Facebook's Detectron, but make it PyTorch
A portability layer that lets you run Detectron's pre-trained object detection models in PyTorch without the Caffe2 dependency.

What it does
Detectorch imports pre-trained Detectron models (Fast R-CNN, Faster R-CNN, Mask R-CNN) from Caffe2 format and runs them in PyTorch. It handles the model weights, the RoIAlign layer, and evaluation pipelines so you get the same box and mask AP numbers as the original.
The interesting bit
The real work is in the glue: a custom RoIAlign implementation with two different compilation paths depending on whether you’re on PyTorch 0.3.1 or 0.4, plus JIT compilation for the newer version.

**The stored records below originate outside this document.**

Lemma apply_append_ops i fresh : forall r d n,
  d_nodes d !! uuid_display i = Some n -> fresh <> [] ->
  apply_patch d (append_ops i r fresh) =
    Some (set_node d (uuid_display i)
            (set_history n (drop (Nat.min r (length fresh)) (history n ++ fresh)))).
Proof.
  induction fresh as [|x fresh IH]; intros r d n Hn Hne; [done|]. cbn [append_ops].
  rewrite apply_cons, (apply_edit d i (Add (node_path i ["history"; "-"]) (Entry x)) ["history"; "-"]
    n (set_history n (history n ++ [x])) eq_refl Hn eq_refl).
  cbn [mbind option_bind].
  set (d1 := set_node d _ _). set (n1 := set_history n (history n ++ [x])).
  assert (d_nodes d1 !! uuid_display i = Some n1) as Hn1 by apply lookup_insert_eq.
  destruct r as [|r].
  - destruct fresh as [|y fresh].
    + cbn. unfold apply_patch. cbn. done.
    + rewrite (IH 0%nat d1 n1 Hn1) by done. unfold d1. rewrite set_node_twice.
      unfold n1, set_history. cbn. by rewrite <- app_assoc.
  - assert (exists z l, history n ++ [x] = z :: l) as (z & l & Hz)
      by (destruct (history n); cbn; eauto).
    set (n2 := set_history n1 l).
    rewrite apply_cons, (apply_edit d1 i (Remove (node_path i ["history"; "0"])) ["history"; "0"] n1 n2 eq_refl Hn1)
      by (unfold n2; cbn; by rewrite Hz).
    cbn [mbind option_bind]. unfold d1. rewrite set_node_twice.
    set (d2 := set_node d _ n2).
    assert (d_nodes d2 !! uuid_display i = Some n2) as Hn2 by apply lookup_insert_eq.
    assert (history n ++ x :: fresh = z :: l ++ fresh) as Happ.
    { by rewrite cons_middle, app_assoc, Hz. }
    destruct fresh as [|y fresh].
    + cbn [append_ops length]. unfold apply_patch. cbn [foldl]. unfold d2, n2, n1, set_history.
      rewrite Happ, app_nil_r. cbn. by rewrite Nat.min_0_r.
    + rewrite (IH r d2 n2 Hn2) by done. unfold d2. rewrite set_node_twice.
      rewrite Happ. unfold n2, n1, set_history. cbn. done.
Qed.

Lemma increasing_le_last (l : list Sample) p :
  increasing l -> last l = Some p -> forall x, x ∈ l -> Sampler.sequence x <= Sampler.sequence p.
Proof.
  intros Hs Hl x Hx. destruct (last_Some l p) as [[l' ->] _]; [done|].
  apply elem_of_app in Hx as [Hx| ->%list_elem_of_singleton]; [|lia].
  apply StronglySorted_app_1_elem_of with (x1 := x) (x2 := p) in Hs; [lia|done|by left].
Qed.

Lemma filter_keeps_all (P : Sample -> Prop) `{!forall x, Decision (P x)} (l : list Sample) :
  (forall x, x ∈ l -> P x) -> filter P l = l.
Proof.
  induction l as [|x l IH]; intros HP; [done|]. rewrite filter_cons_True by (apply HP; by left).
  f_equal. apply IH. intros y Hy. apply HP. by right.
Qed.

Lemma filter_none (P : Sample -> Prop) `{!forall x, Decision (P x)} (l : list Sample) :
  (forall x, x ∈ l -> ~ P x) -> filter P l = [].
Proof.
  induction l as [|x l IH]; intros HP; [done|]. rewrite filter_cons_False by (apply HP; by left).
  apply IH. intros y Hy. apply HP. by right.
Qed.

(** The two shapes the fresh samples take. *)
Lemma fresh_of_continued (prev cur : MetricsNode) F k :
  increasing (history prev) -> history cur = drop k (history prev ++ F) ->
  (forall x y, x ∈ history prev -> y ∈ F -> Sampler.sequence x < Sampler.sequence y) ->
  fresh_samples (cursor_of prev) cur = drop (k - length (history prev)) F.
Proof.
  intros Hs Hh HF. unfold fresh_samples, cursor_of. cbn. rewrite Hh, drop_app.
  destruct (last (history prev)) as [p|] eqn:Hp; cbn.
  - rewrite filter_app, filter_none, filter_keeps_all; [done| |].
    + intros y Hy%subseteq_drop. apply (HF p); [by apply last_Some_elem_of|done].
    + intros x Hx%subseteq_drop. pose proof (increasing_le_last _ _ Hs Hp x Hx). lia.
  - apply last_None in Hp. rewrite Hp. by destruct k.
Qed.

Definition continued (prev cur : MetricsNode) : Prop :=
  exists F k, history cur = drop k (history prev ++ F) /\ (k <= length F)%nat /\
    (forall x y, x ∈ history prev -> y ∈ F -> Sampler.sequence x < Sampler.sequence y) /\
    (F = [] -> latest cur = latest prev).

(** A break that shows is refused, so what is left is a continuation. *)
Lemma operations_continued i prev cur o :
  view_ok prev -> view_ok cur -> followed prev cur ->
  node_operations i (cursor_of prev) cur = Some o -> continued prev cur.
Proof.
  intros [Hp _] [Hc _] Hf Ho. unfold node_operations in Ho.
  destruct (_ && _) eqn:Hg1 in Ho; [done|]. destruct (match _ with Some _ => _ | None => _ end) eqn:Hg2 in Ho; [done|].
  destruct (match _ with Some _ => _ | None => _ end) eqn:Hg3 in Ho; [done|]. clear Ho.
  destruct Hf as [?|[Hn|[(p & x & Hpl & Hh & Hlt)|(p & x & Hpl & Hh & Hlt)]]]; [done|..].
  - rewrite Hn, (bool_decide_eq_true_2 (None = None)), andb_true_r in Hg1 by done.
    apply bool_decide_eq_false in Hg1. cbn in Hg1.
    assert (latest prev = None) as Hpn by (destruct (latest prev); [by exfalso; eauto|done]).
    exists [], 0%nat. rewrite (proj1 Hc Hn), (proj1 Hp Hpn).
    split_and!; [done|cbn; lia|by intros x y _ ?%elem_of_nil|congruence].
  - unfold cursor_of in Hg3. cbn in Hg3. rewrite Hpl, Hh in Hg3. cbn in Hg3. apply Z.ltb_ge in Hg3. lia.
  - unfold cursor_of in Hg2. cbn in Hg2. rewrite Hpl, Hh in Hg2. cbn in Hg2. apply Z.ltb_ge in Hg2. lia.
Qed.

Lemma set_node_id d k n : d_nodes d !! k = Some n -> set_node d k n = d.
Proof. intros Hn. destruct d. unfold set_node. cbn in *. by rewrite insert_id. Qed.

Lemma edit_if d i n n' (c : bool) op member :
  d_nodes d !! uuid_display i = Some n -> op_path op = node_path i member ->
  edit_node n op member = Some n' ->
  apply_patch d (if c then [] else [op]) = Some (set_node d (uuid_display i) (if c then n else n')).
Proof.
  intros Hn Hp He. destruct c; [by rewrite set_node_id|].
  rewrite apply_cons, (apply_edit _ _ _ _ _ _ Hp Hn He). done.
Qed.

Lemma app_if {A} (c : bool) (l k : list A) : (if c then l else l ++ k) = l ++ if c then [] else k.
Proof. destruct c; [by rewrite app_nil_r|done]. Qed.

(** The operations of one node take its entry to the new one. *)
Lemma node_operations_exact i prev cur o d n :
  view_ok prev -> view_ok cur -> followed prev cur ->
  node_operations i (cursor_of prev) cur = Some o ->
  d_nodes d !! uuid_display i = Some n -> view n = view prev ->
  exists n', apply_patch d (ops o) = Some (set_node d (uuid_display i) n') /\ view n' = view cur.
Proof.
  intros Hp Hc Hf Ho Hn Hv.
  destruct (operations_continued _ _ _ _ Hp Hc Hf Ho) as (F & k & Hh & Hk & HF & Hl).
  pose proof (fresh_of_continued prev cur F k (proj2 Hp) Hh HF) as Hfr.
  set (h := history prev) in *. set (fr := drop (k - length h) F) in *.
  assert (history cur = drop k h ++ fr) as Hcur by (unfold fr; by rewrite Hh, drop_app).
  assert (Nat.min k (length h) <= length fr)%nat as Hle by (unfold fr; rewrite length_drop; lia).
  unfold node_operations in Ho. do 3 (destruct (_ : bool) in Ho; [done|]).
  rewrite Hfr in Ho. unfold checked_sub in Ho. cbn [history_len cursor_of] in Ho. fold h in Ho.
  rewrite Hcur, length_app, length_drop in Ho.
  destruct (_ <=? _)%nat in Ho; [|done]. cbn [mbind option_bind] in Ho.
  replace (length h + length fr - (length h - k + length fr))%nat with (Nat.min k (length h)) in Ho by lia.
  destruct (_ <? _)%nat in Ho; [done|].
  apply bind_Some in Ho as (base & Hbase & [= <-]). cbn [ops]. rewrite !app_if, <- app_assoc.
  assert (exists n1, apply_patch d base = Some (set_node d (uuid_display i) n1) /\
            latest n1 = latest cur /\ history n1 = history cur /\
            availability n1 = availability prev /\ health n1 = health prev) as (n1 & Hb & E1 & E2 & E3 & E4).
  { injection Hv as V1 V2 V3 V4. destruct (Nat.eqb_spec (length fr) 0) as [Hz|Hz].
    - destruct (Nat.ltb_spec 0 (Nat.min k (length h))); [done|]. injection Hbase as <-.
      exists n. rewrite set_node_id by done. apply nil_length_inv in Hz.
      assert (history cur = h) as Hsame.
      { rewrite Hcur, Hz, app_nil_r. destruct (Nat.eq_dec k 0%nat) as [->|]; [done|].
        rewrite (nil_length_inv h) by lia. apply drop_nil. }
      split_and!; try done; [|by rewrite V2, Hsame]. rewrite V1. symmetry.
      destruct F as [|x F]; [by apply Hl|]. unfold fr in Hz.
      assert (length h = 0)%nat as Hh0%nil_length_inv.
      { apply (f_equal length) in Hz. rewrite length_drop in Hz. cbn in *. lia. }
      rewrite (proj2 (proj1 Hc)), (proj2 (proj1 Hp)); [done|done|congruence].
    - injection Hbase as <-. rewrite apply_cons.
      rewrite (apply_edit d i (Replace (node_path i ["latest"]) (Latest (latest cur))) ["latest"]
        n (set_latest n (latest cur)) eq_refl Hn eq_refl). cbn [mbind option_bind].
      rewrite (apply_append_ops i fr (Nat.min k (length h)) _ (set_latest n (latest cur)));
        [|apply lookup_insert_eq|by intros ->]. rewrite set_node_twice.
      eexists. split; [done|]. cbn. split_and!; [done| |congruence..].
      rewrite Nat.min_l by lia. rewrite V2. fold h. rewrite Hcur, drop_app_le by lia.
      f_equal. destruct (Nat.le_ge_cases k (length h)); [by rewrite Nat.min_l|].
      rewrite Nat.min_r, !drop_ge by lia. done. }
  rewrite apply_app, Hb. cbn [mbind option_bind]. rewrite apply_app.
  rewrite (edit_if (set_node d (uuid_display i) n1) i n1 (set_availability n1 (availability cur)) _
    (Replace (node_path i ["availability"]) (NodeAvailability (availability cur))) ["availability"]
    (lookup_insert_eq _ _ _) eq_refl eq_refl).
  cbn [mbind option_bind]. rewrite set_node_twice.
  set (n2 := if bool_decide (c_availability (cursor_of prev) = availability cur) then n1
             else set_availability n1 (availability cur)).
  rewrite (edit_if (set_node d (uuid_display i) n2) i n2 (set_health n2 (health cur)) _
    (Replace (node_path i ["health"]) (Health (health cur))) ["health"]
    (lookup_insert_eq _ _ _) eq_refl eq_refl).
  rewrite set_node_twice. eexists. split; [done|].
  assert (latest n2 = latest cur /\ history n2 = history cur /\ availability n2 = availability cur /\
          health n2 = health prev) as (G1 & G2 & G3 & G4).
  { unfold n2. case_bool_decide as Ha; cbn in *; split_and!; congruence. }
  unfold view. case_bool_decide as Hhl; cbn in *; congruence.
Qed.

(** ** Every node, tick after tick *)

Lemma agrees_lookup d (s : Snapshot) i n :
  agrees d s -> s_nodes s !! i = Some n ->
  exists m, d_nodes d !! uuid_display i = Some m /\ view m = view n.
Proof.
  intros Ha Hi. assert ((view <$> d_nodes d) !! uuid_display i = Some (view n)) as Hl.
  { rewrite Ha, lookup_kmap by done. by rewrite lookup_fmap, Hi. }
  rewrite lookup_fmap in Hl. apply fmap_Some in Hl as (m & ? & ?). eauto.
Qed.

The author also reimplemented enough of Detectron’s data pipeline to verify that evaluation metrics match exactly — a tedious but necessary validation step that many ports skip.
Key highlights
- Supports ResNet-50/101 with or without FPN
- Evaluation numbers match Detectron’s Caffe2 originals (e.g., Mask R-CNN R-101-FPN hits 40.9 box AP / 36.4 mask AP)
- Includes a demo notebook for quick inference
- Experimental training code exists (
train_fast.py) but is noted as slow - Requires building COCO API and RoIAlign from source
Caveats
- No training support for most models; inference and evaluation only
- Stuck on PyTorch 0.3.1/0.4 era — the README predates PyTorch 1.0
- Training code is explicitly labeled experimental and slow
Verdict
Worth a look if you’re maintaining legacy PyTorch 0.4 code that needs Detectron compatibility, or if you want to study how Caffe2→PyTorch model ports work under the hood. Skip it if you need training or are on modern PyTorch — Detectron2 has superseded this entirely.